Bug(tcmalloc):ALL nodes coredump when doing Bulkload
Bug Report
-
What did you do? Doing bulkload (download sst file stage) with any action which need to restart ONE node,may cause ALL nodes coredump.
-
What did you see ? There are three kind of coredump in different nodes Type one:
(gdb) #0 0x00007fc9093669ef in signalHandler(int, siginfo*, void*) ()

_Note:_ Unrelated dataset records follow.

Lemma wp_CompleteOAuth opened c i (Q : go_error + CompleteAuthResult → World → Prop) w :
  (∀ e w', w_db w' = w_db w → Q (inl e) w') →
  (∀ st p new w', state_verified opened c (ci_Provider i) (ci_State i) st p (w_db w) →
     oauth_connected st p (ci_Code i) new (w_db w) (w_db w') →
     Q (inr (mk_CompleteAuthResult (st_WorkspaceID st) (sc_AccountLogin new))) w') →
  wp (CompleteOAuth opened c i) Q w.
Proof.
  intros He Ha. unfold CompleteOAuth. wp_step. apply wp_openAndVerify; [done|]. intros st p w1 Hw1 Hv.
  wp_step. wp_step; [|by apply He]. wp_step. apply wp_provider_call; [intros; apply He; congruence|].
  intros n [[token scopes] account] w2 Hw2 Hx. wp_step. wp_step. wp_step. destruct (seal n0 token) as [e|sealed] eqn:Hs; [apply He; congruence|].
  wp_step. wp_step. wp_step; [apply He; congruence|]. wp_step. unfold InsertOAuthConnection. apply wp_exec; [done|].
  intros stamp conn w5 Hins. apply upsert_connection_spec in Hins as (new & rows & Hup & -> & Hck & Hrf & Hcl & Hw5).
  apply wp_audit_Record; [done|]. intros w6 Haud w7 Hw7. wp_step.
  assert (sc_AccountLogin new = ac_Login account) as <- by by destruct Hup.
  world_eq. apply (Ha st p new); [done|]. exists n, n0, token, scopes, account, sealed, (st_uuid stamp), (st_now stamp).
  split; [done|]. split; [done|]. exists rows. do 4 (split; [done|]). rewrite Hw7, <- Hw5. exact Haud.
Qed.

Lemma wp_CompleteAppInstall opened c i (Q : go_error + CompleteAuthResult → World → Prop) w :
  (∀ e w', w_db w' = w_db w → Q (inl e) w') →
  (∀ st p new w', state_verified opened c (ca_Provider i) (ca_State i) st p (w_db w) →
     app_connected st p (ca_InstallationID i) new (w_db w) (w_db w') →
     Q (inr (mk_CompleteAuthResult (st_WorkspaceID st) (sc_AccountLogin new))) w') →
  wp (CompleteAppInstall opened c i) Q w.
Proof.
  intros He Ha. unfold CompleteAppInstall. wp_step. wp_step; [|by apply He].
  wp_step. apply wp_openAndVerify; [done|]. intros st p w1 Hw1 Hv.
  wp_step. apply wp_provider_call; [intros; apply He; congruence|]. intros n account w2 Hw2 Hx.
  wp_step. wp_step. wp_step; [apply He; congruence|]. wp_step. unfold InsertAppConnection. apply wp_exec; [done|].
  intros stamp conn w5 Hins. apply upsert_connection_spec in Hins as (new & rows & Hup & -> & Hck & Hrf & Hcl & Hw5).
  apply wp_audit_Record; [done|]. intros w6 Haud w7 Hw7. wp_step.
  assert (sc_AccountLogin new = ac_Login account) as <- by by destruct Hup.
  world_eq. apply (Ha st p new); [done|]. exists n, account, (st_uuid stamp), (st_now stamp).
  split; [done|]. exists rows. do 4 (split; [done|]). rewrite Hw7, <- Hw5. exact Haud.
Qed.
Lemma wp_seal_conversion conv by_ (Q : go_error + ConfigWrite → World → Prop) w :
  (∀ e w', w_db w' = w_db w → Q (inl e) w') →
  (∀ x w', w_db w' = w_db w → sealed_conversion conv by_ x → Q (inr x) w') →
  wp (seal_conversion conv by_) Q w.
Proof.
  intros He Ha. unfold seal_conversion.
  do 3 wp_step. destruct (seal n _) as [e|key] eqn:S1; [by apply He|].
  do 3 wp_step. destruct (seal n0 _) as [e|secret] eqn:S2; [apply He; congruence|].
  do 3 wp_step. destruct (seal n1 _) as [e|client] eqn:S3; [apply He; congruence|].
  wp_step. apply Ha; [congruence|]. unfold sealed_conversion; simpl. eauto 10.
Qed.

(** The singleton row after a registration. *)
Definition singleton (d : DB) : Prop :=
  Forall (λ r, ga_Singleton r = true) (github_app_config d) ∧ (length (github_app_config d) ≤ 1)%nat.
Definition stored_as (w : ConfigWrite) (r : db_GithubAppConfig) : Prop :=
  ga_AppID r = cw_AppID w ∧ ga_AppSlug r = cw_AppSlug w ∧ ga_ClientID r = cw_ClientID w ∧
  ga_SealedPrivateKey r = cw_SealedPrivateKey w ∧ ga_SealedWebhookSecret r = cw_SealedWebhookSecret w ∧
  ga_SealedClientSecret r = cw_SealedClientSecret w ∧ ga_Singleton r = true.

Lemma upsert_singleton x by_ st d u d' : singleton d → sql_UpsertGitHubAppConfig x by_ st d = inr (u, d') →
  ∃ r, d' = set_github_app_config [r] d ∧ stored_as x r.
Proof.
  intros [Hall Hlen]. unfold sql_UpsertGitHubAppConfig. destruct (github_app_checks _ _ _); [|done]. intros [= _ <-].
  destruct (github_app_config d) as [|r [|r2 l]]; simpl in *; [| |lia].
  - eexists. split; [done|]. done.
  - apply Forall_cons in Hall as [Hr _]. unfold update_where. simpl. rewrite Hr. simpl. eexists. split; [done|]. unfold stored_as, ga_replace. simpl. done.
Qed.

Lemma wp_CompleteRegistration caller i cached (Q : go_error + (CompleteRegistrationResult * Cache) → World → Prop) w :
  singleton (w_db w) →
  (∀ e w', w_db w' = w_db w → Q (inl e) w') →
  (∀ st k conv x r au w', registration_checked caller i st (w_db w) → ConvertManifest k (cp_Code i) = inr conv →
     sealed_conversion conv (p_UserID caller) x → stored_as x r →
     w_db w' = set_audit_events (audit_events (w_db w) ++ [au]) (set_github_app_config [r] (w_db w)) →
     au_Action au = "github_app.register" → au_TargetID au = cw_AppID x → au_Actor au = p_UserID caller →
     Q (inr (mk_CompleteRegistrationResult (mc_Slug conv) (cw_AppID x), None)) w') →
  wp (CompleteRegistration env caller i cached) Q w.
Proof.
  intros Hsing He Ha. unfold CompleteRegistration, UpsertConfig. wp_step. apply wp_check_registration; [done|].
  intros st w1 Hw1 Hck. do 3 wp_step. destruct (ConvertManifest n (cp_Code i)) as [e|conv] eqn:Hc; [apply He; congruence|].
  wp_step. apply wp_seal_conversion; [intros; apply He; congruence|]. intros x w3 Hw3 Hx.
  do 3 wp_step; [apply He; congruence|]. do 2 wp_step; [done|]. apply wp_audit_Record; [done|].
  intros w5 (au & Hw5 & H1' & _ & H2' & H3' & _). intros w6 Hw6. wp_step.
  assert (w_db w0 = w_db w) as Hw0 by congruence. rewrite Hw0 in H1.
  destruct (upsert_singleton _ _ _ _ _ _ Hsing H1) as (r & Hr & Hst).
  eapply Ha; try done. by rewrite Hw6, Hw5, Hr.
Qed.
End Rules.

(** ** Theorems *)
Section Theorems.
Context {E : Env} {A : Authorizer} {S : Sealer} {R : Entropy} {C : ManifestConverter} {P : PreviewPort}.
Context (env : EnvConfig) (baseURL webhookURL : string).
Implicit Types (w : World).

(** What the box and the clock are known for: a sealed value opens, is bytes and is not
    empty (it starts with the nonce); the time is a positive number of seconds. *)
Record box_laws : Prop := {
  bl_opens : opens_sealed;
  bl_bytes : sealed_bytes;
  bl_nonempty : ∀ k p c, seal k p = inr c → c ≠ [];
  bl_clock : ∀ n, 0 < Unix (now_at n) ∧ Unix (now_at n + stateTTL) < 2 ^ 63;
}.

Lemma expiry_later n : Unix (now_at n) ≤ Unix (now_at n + stateTTL).
Proof. unfold Unix, stateTTL, time_Second. apply Z.div_le_mono; lia. Qed.

(** A registration that begins can be completed: the state in the cookie opens to the
    workspace, the user, the nonce of the form's address and an expiry ten minutes ahead,
    and the callback with that nonce, made by the same user before the expiry, passes every
    check but a changed membership. *)
Theorem registration_round_trip caller i w res w' :
  box_laws → utf8 (bytes_of (bg_WorkspaceID i)) → utf8 (bytes_of (p_UserID caller)) →
  BeginRegistration env baseURL webhookURL caller i w = (inr res, w') →
  ∃ nonce n,
    openState (br_State res) = inr (mk_regState (bg_WorkspaceID i) (p_UserID caller) nonce (Unix (now_at n + stateTTL))) ∧
    (∃ address, br_FormAction res = address +:+ "/settings/apps/new?state=" +:+ QueryEscape nonce) ∧
    allows caller ActionGitHubAppRegister (app_resource (bg_WorkspaceID i)) (w_db w) ∧ w_db w' = w_db w ∧
    ∀ code w2, TrimSpace code ≠ "" → nonce ≠ "" → p_UserID caller ≠ "" →
      Unix (now_at (w_tick w2)) ≤ Unix (now_at n + stateTTL) →
      wp (check_registration env caller (mk_CompleteRegistrationInput code nonce (br_State res)))
         (λ r w3, (∃ st, r = inr st ∧ rg_WorkspaceID st = bg_WorkspaceID i) ∨
                  ∃ e, r = inl e ∧ Authorize caller ActionGitHubAppRegister (app_resource (bg_WorkspaceID i)) (tick w2) = (inl e, w3)) w2.
Proof.
  intros [B1 B2 B3 B4] Hw Hu Hrun. use_wp Hrun. apply wp_BeginRegistration; [done|].
  intros k k' b n sealed w1 Hw1 Hal Henv Hr Hseal [= <-].
  set (st := mk_regState (bg_WorkspaceID i) (p_UserID caller) (hex_encode b) (Unix (now_at n + stateTTL))) in *.
  assert (openState (str_of (b64_encode sealed)) = inr st) as Hopen.
  { apply (openState_sealed k'); [done|done| |by eapply B3|done].
    destruct (rand_Read_spec _ _ _ Hr) as [_ Hb]. destruct (B4 n) as [H1 H2]. pose proof (expiry_later n).
    unfold state_ok, st; simpl. split_and!; try done; [by apply hex_text|lia]. }
  exists (hex_encode b), n. split; [done|]. split.
  { simpl. destruct (String.eqb _ _); [by exists "https://github.com"|].
    exists ("https://github.com/organizations/" +:+ PathEscape (TrimSpace (bg_Org i))). by rewrite String_append_assoc. }
  split; [done|]. split; [done|]. intros code w2 Hcode Hnon Huser Hnow. unfold check_registration. simpl.
  apply String.eqb_neq in Hcode, Hnon, Huser. rewrite Hopen. unfold wp, require, time_now, of_sum, IsAuthenticated. simpl.
  unfold mbind, M_bind. rewrite Hcode, Hnon, Huser, !String.eqb_refl. simpl.
  assert ((Unix (now_at n + stateTTL) <? Unix (now_at (w_tick w2))) = false) as -> by (by apply Z.ltb_ge). simpl.
  destruct (Authorize _ _ _ _) as [[e|[]] w3] eqn:Hau; simpl; [right; by exists e|].
  rewrite Henv. simpl. left. by exists st.
Qed.

(** The credentials a conversion stands for, once stored. *)
Definition converted (conv : ManifestConversion) : Credentials :=
  mk_Credentials (Itoa (mc_AppID conv)) (mc_Slug conv) (mc_PrivateKeyPEM conv) (mc_WebhookSecret conv)
    (mc_ClientID conv) (mc_ClientSecret conv) true "stored".

Lemma stored_resolves conv by_ x r d c : box_laws → env_configured env = false → sealed_conversion conv by_ x → stored_as x r →
  github_app_config d = [r] → resolved_from env d c → c = converted conv.
Proof.
  intros B Henv (X1 & X2 & X3 & _ & (k1 & X5) & (k2 & X6) & (k3 & X7)) (R1 & R2 & R3 & R4 & R5 & R6 & R7) Hd.
  unfold resolved_from, sql_GetSealedGitHubAppConfig. rewrite Henv, Hd. simpl. rewrite R7. simpl.
  rewrite R1, R2, R3, R4, R5, R6, X1, X2, X3. rewrite decide_False by (by eapply bl_nonempty).
  rewrite (bl_opens B _ _ _ X5), (bl_opens B _ _ _ X6), (bl_opens B _ _ _ X7).
  intros (H1 & H2 & H3 & H4 & H5 & H6 & H7 & H8). destruct c; simpl in *. unfold converted. congruence.
Qed.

from /opt/soft/openjdk1.8.0/jre/lib/amd64/server/libjvm.so
#1 <signal handler called>
#2 0x00007fc9072ea793 in dsn::utils::filesystem::get_normalized_path (
path=..., npath=...)
at /home/work/temp/pegasus/src/rdsn/src/utils/filesystem.cpp:116
#3 0x00007fc9072ebb4d in dsn::utils::filesystem::path_combine (path1=...,
path2=...)
at /home/work/temp/pegasus/src/rdsn/src/utils/filesystem.cpp:618
#4 0x00007fc9085696e7 in dsn::replication::replica_bulk_loader::download_sst_file (this=0x5a947a40, remote_dir=..., local_dir=...,
file_index=<optimized out>, fs=0x275f74d0)
at /home/work/temp/pegasus/src/rdsn/src/replica/bulk_load/replica_bulk_loader.cpp:460
#5 0x00007fc9086b7811 in dsn::task::exec_internal (
this=this@entry=0xa95362d0)
at /home/work/temp/pegasus/src/rdsn/src/runtime/task/task.cpp:176
#6 0x00007fc9086ccec2 in dsn::task_worker::loop (this=0x24e31e0)
at /home/work/temp/pegasus/src/rdsn/src/runtime/task/task_worker.cpp:224
#7 0x00007fc9086cd040 in dsn::task_worker::run_internal (this=0x24e31e0)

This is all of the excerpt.